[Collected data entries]
──────
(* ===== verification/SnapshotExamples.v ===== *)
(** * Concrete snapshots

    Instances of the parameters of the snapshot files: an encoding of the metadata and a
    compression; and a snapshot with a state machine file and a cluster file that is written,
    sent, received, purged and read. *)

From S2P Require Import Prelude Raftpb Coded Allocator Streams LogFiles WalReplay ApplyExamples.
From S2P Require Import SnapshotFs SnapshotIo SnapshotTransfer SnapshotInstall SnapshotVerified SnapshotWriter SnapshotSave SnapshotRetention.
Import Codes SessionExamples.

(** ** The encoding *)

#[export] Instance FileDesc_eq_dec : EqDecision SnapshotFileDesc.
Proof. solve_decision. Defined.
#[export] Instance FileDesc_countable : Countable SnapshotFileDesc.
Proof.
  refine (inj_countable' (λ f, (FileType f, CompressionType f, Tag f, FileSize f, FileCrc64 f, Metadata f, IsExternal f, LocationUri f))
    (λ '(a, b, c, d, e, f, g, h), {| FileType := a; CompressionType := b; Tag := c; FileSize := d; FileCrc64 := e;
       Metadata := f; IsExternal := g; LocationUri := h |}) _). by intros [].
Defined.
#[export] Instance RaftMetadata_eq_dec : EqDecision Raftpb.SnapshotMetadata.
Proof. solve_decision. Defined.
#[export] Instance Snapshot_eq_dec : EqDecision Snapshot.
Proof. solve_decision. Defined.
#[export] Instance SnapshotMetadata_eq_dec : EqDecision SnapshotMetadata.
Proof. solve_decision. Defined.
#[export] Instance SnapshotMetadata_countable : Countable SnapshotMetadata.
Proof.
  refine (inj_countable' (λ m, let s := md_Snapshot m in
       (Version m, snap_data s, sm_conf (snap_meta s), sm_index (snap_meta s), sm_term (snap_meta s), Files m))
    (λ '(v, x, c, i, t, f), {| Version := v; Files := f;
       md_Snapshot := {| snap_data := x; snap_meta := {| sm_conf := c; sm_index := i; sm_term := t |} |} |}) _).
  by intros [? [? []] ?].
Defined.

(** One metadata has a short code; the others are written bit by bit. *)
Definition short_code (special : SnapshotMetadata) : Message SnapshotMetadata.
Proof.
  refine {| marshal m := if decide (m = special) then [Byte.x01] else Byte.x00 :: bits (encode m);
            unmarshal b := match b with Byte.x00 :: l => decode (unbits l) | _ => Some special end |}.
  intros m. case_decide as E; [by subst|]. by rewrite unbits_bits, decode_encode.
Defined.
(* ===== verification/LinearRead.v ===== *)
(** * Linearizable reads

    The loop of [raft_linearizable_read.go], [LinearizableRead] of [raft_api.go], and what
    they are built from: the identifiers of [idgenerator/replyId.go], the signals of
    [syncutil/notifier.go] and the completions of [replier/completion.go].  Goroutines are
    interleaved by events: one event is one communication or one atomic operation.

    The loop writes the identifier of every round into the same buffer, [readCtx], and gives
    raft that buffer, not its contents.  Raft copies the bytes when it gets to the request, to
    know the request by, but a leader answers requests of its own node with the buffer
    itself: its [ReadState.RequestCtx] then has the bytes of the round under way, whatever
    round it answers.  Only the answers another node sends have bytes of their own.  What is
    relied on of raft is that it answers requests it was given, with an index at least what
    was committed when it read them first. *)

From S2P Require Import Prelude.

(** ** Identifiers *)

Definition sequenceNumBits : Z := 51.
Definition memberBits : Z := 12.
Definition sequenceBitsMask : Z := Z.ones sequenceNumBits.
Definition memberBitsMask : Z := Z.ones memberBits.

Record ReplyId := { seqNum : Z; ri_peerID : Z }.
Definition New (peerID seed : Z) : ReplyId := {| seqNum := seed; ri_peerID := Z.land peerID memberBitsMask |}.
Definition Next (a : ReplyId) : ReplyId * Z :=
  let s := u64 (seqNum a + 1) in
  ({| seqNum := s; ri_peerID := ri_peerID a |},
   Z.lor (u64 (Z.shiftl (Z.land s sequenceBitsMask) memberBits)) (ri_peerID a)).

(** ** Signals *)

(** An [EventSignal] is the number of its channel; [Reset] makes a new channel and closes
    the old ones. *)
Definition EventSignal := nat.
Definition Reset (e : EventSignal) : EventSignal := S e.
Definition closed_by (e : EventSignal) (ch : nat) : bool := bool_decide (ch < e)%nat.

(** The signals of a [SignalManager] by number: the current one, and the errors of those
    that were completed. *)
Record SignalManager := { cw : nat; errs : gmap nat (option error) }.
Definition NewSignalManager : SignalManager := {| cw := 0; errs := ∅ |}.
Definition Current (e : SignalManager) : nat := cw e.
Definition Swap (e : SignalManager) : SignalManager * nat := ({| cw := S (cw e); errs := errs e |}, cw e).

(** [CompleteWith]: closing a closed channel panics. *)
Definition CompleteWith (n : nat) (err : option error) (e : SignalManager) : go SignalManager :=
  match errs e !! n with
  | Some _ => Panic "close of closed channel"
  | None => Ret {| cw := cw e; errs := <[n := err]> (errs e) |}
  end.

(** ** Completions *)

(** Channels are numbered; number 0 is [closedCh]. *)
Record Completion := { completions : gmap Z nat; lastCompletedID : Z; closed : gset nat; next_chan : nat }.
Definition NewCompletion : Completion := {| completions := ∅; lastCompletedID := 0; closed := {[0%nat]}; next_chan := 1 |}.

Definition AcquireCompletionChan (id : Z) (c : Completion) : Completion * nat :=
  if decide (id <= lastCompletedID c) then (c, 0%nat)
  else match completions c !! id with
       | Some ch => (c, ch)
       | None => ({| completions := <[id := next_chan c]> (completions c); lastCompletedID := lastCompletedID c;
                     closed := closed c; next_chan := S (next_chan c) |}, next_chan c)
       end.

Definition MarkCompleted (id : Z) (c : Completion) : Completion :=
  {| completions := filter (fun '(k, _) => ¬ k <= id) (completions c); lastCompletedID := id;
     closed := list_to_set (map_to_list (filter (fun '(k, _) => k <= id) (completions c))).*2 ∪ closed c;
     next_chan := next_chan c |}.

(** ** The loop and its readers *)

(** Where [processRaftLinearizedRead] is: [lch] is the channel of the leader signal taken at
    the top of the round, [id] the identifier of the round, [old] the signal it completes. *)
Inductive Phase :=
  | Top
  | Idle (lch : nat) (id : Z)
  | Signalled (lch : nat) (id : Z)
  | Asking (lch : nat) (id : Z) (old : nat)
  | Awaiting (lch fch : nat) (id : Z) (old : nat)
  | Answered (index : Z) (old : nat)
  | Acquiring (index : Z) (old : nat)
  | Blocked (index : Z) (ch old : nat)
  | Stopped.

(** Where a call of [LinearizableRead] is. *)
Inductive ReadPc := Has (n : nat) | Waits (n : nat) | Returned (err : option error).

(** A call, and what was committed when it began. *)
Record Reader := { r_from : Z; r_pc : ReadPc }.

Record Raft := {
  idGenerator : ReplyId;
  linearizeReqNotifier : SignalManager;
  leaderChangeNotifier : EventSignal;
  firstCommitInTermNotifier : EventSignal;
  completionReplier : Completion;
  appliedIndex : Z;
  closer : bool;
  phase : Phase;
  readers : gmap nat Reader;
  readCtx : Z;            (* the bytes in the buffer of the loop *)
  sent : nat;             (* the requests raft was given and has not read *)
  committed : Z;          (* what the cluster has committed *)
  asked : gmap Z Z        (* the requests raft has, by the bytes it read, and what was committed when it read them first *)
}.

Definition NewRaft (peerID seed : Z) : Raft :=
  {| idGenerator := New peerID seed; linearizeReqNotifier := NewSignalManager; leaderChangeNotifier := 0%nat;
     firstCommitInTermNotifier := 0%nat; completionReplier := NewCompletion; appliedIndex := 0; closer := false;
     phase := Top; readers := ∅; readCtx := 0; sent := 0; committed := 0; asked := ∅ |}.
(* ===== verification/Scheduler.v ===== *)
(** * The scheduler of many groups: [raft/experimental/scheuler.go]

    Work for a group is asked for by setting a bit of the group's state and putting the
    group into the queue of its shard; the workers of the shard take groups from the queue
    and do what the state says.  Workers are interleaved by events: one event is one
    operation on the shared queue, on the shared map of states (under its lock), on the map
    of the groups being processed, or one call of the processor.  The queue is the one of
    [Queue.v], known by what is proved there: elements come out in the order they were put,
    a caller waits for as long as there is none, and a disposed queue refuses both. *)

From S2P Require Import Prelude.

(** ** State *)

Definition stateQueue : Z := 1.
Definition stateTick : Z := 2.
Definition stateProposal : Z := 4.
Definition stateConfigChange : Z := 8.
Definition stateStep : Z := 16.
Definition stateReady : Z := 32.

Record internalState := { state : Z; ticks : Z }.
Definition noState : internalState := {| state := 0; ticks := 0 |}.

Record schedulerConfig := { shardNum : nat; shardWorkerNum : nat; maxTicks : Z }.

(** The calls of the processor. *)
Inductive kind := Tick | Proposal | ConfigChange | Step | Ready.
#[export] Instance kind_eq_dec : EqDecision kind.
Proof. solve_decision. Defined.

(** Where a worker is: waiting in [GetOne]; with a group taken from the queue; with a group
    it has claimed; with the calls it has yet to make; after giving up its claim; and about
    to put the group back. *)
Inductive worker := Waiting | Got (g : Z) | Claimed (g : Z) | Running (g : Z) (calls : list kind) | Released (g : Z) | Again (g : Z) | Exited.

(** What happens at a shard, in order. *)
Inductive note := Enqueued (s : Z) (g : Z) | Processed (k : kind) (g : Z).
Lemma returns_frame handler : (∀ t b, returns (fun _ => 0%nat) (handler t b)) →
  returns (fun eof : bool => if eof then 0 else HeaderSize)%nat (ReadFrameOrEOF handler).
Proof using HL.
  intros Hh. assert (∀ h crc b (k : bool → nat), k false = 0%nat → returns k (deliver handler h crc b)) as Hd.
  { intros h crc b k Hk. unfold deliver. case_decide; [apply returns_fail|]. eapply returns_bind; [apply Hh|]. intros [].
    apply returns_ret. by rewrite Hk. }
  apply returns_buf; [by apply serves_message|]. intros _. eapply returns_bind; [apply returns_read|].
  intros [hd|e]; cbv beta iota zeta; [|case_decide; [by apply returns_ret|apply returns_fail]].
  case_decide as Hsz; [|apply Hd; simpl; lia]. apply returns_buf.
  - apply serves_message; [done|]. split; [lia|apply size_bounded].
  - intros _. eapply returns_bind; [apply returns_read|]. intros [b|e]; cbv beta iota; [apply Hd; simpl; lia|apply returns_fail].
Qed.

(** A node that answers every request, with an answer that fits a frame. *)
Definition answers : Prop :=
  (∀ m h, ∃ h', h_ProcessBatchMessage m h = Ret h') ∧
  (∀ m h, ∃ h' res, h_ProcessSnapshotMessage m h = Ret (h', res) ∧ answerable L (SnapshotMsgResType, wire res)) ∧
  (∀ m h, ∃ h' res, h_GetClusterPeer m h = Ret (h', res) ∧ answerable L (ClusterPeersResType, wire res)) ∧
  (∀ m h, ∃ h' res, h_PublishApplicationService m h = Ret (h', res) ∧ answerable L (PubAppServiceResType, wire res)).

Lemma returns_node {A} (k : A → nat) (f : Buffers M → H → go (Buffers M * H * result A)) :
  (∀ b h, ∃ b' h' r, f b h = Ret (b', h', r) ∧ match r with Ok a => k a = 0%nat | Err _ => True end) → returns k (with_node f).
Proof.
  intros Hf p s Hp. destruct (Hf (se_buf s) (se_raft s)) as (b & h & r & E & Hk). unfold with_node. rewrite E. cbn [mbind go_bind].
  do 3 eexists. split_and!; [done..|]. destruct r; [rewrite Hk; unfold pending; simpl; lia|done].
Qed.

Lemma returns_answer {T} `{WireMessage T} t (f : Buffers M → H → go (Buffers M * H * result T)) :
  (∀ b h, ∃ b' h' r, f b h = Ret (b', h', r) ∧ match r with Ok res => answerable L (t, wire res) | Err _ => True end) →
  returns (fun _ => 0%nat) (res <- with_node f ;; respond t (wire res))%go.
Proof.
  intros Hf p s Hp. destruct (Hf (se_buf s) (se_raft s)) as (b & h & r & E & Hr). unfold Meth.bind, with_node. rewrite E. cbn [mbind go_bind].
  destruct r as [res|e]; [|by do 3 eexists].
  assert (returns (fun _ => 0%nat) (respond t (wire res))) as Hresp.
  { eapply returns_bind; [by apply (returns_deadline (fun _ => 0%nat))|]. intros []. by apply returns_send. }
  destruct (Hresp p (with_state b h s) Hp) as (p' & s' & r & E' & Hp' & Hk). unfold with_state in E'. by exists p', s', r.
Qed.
──────
* _Task objective_
The answer must be the line containing "A → nat) (f" and every line after it to the end of the data, each set down exactly.

* _Exercise answer_
Lemma returns_node {A} (k : A → nat) (f : Buffers M → H → go (Buffers M * H * result A)) :
  (∀ b h, ∃ b' h' r, f b h = Ret (b', h', r) ∧ match r with Ok a => k a = 0%nat | Err _ => True end) → returns k (with_node f).
Proof.
  intros Hf p s Hp. destruct (Hf (se_buf s) (se_raft s)) as (b & h & r & E & Hk). unfold with_node. rewrite E. cbn [mbind go_bind].
  do 3 eexists. split_and!; [done..|]. destruct r; [rewrite Hk; unfold pending; simpl; lia|done].
Qed.

Lemma returns_answer {T} `{WireMessage T} t (f : Buffers M → H → go (Buffers M * H * result T)) :
  (∀ b h, ∃ b' h' r, f b h = Ret (b', h', r) ∧ match r with Ok res => answerable L (t, wire res) | Err _ => True end) →
  returns (fun _ => 0%nat) (res <- with_node f ;; respond t (wire res))%go.
Proof.
  intros Hf p s Hp. destruct (Hf (se_buf s) (se_raft s)) as (b & h & r & E & Hr). unfold Meth.bind, with_node. rewrite E. cbn [mbind go_bind].
  destruct r as [res|e]; [|by do 3 eexists].
  assert (returns (fun _ => 0%nat) (respond t (wire res))) as Hresp.
  { eapply returns_bind; [by apply (returns_deadline (fun _ => 0%nat))|]. intros []. by apply returns_send. }
  destruct (Hresp p (with_state b h s) Hp) as (p' & s' & r & E' & Hp' & Hk). unfold with_state in E'. by exists p', s', r.
Qed.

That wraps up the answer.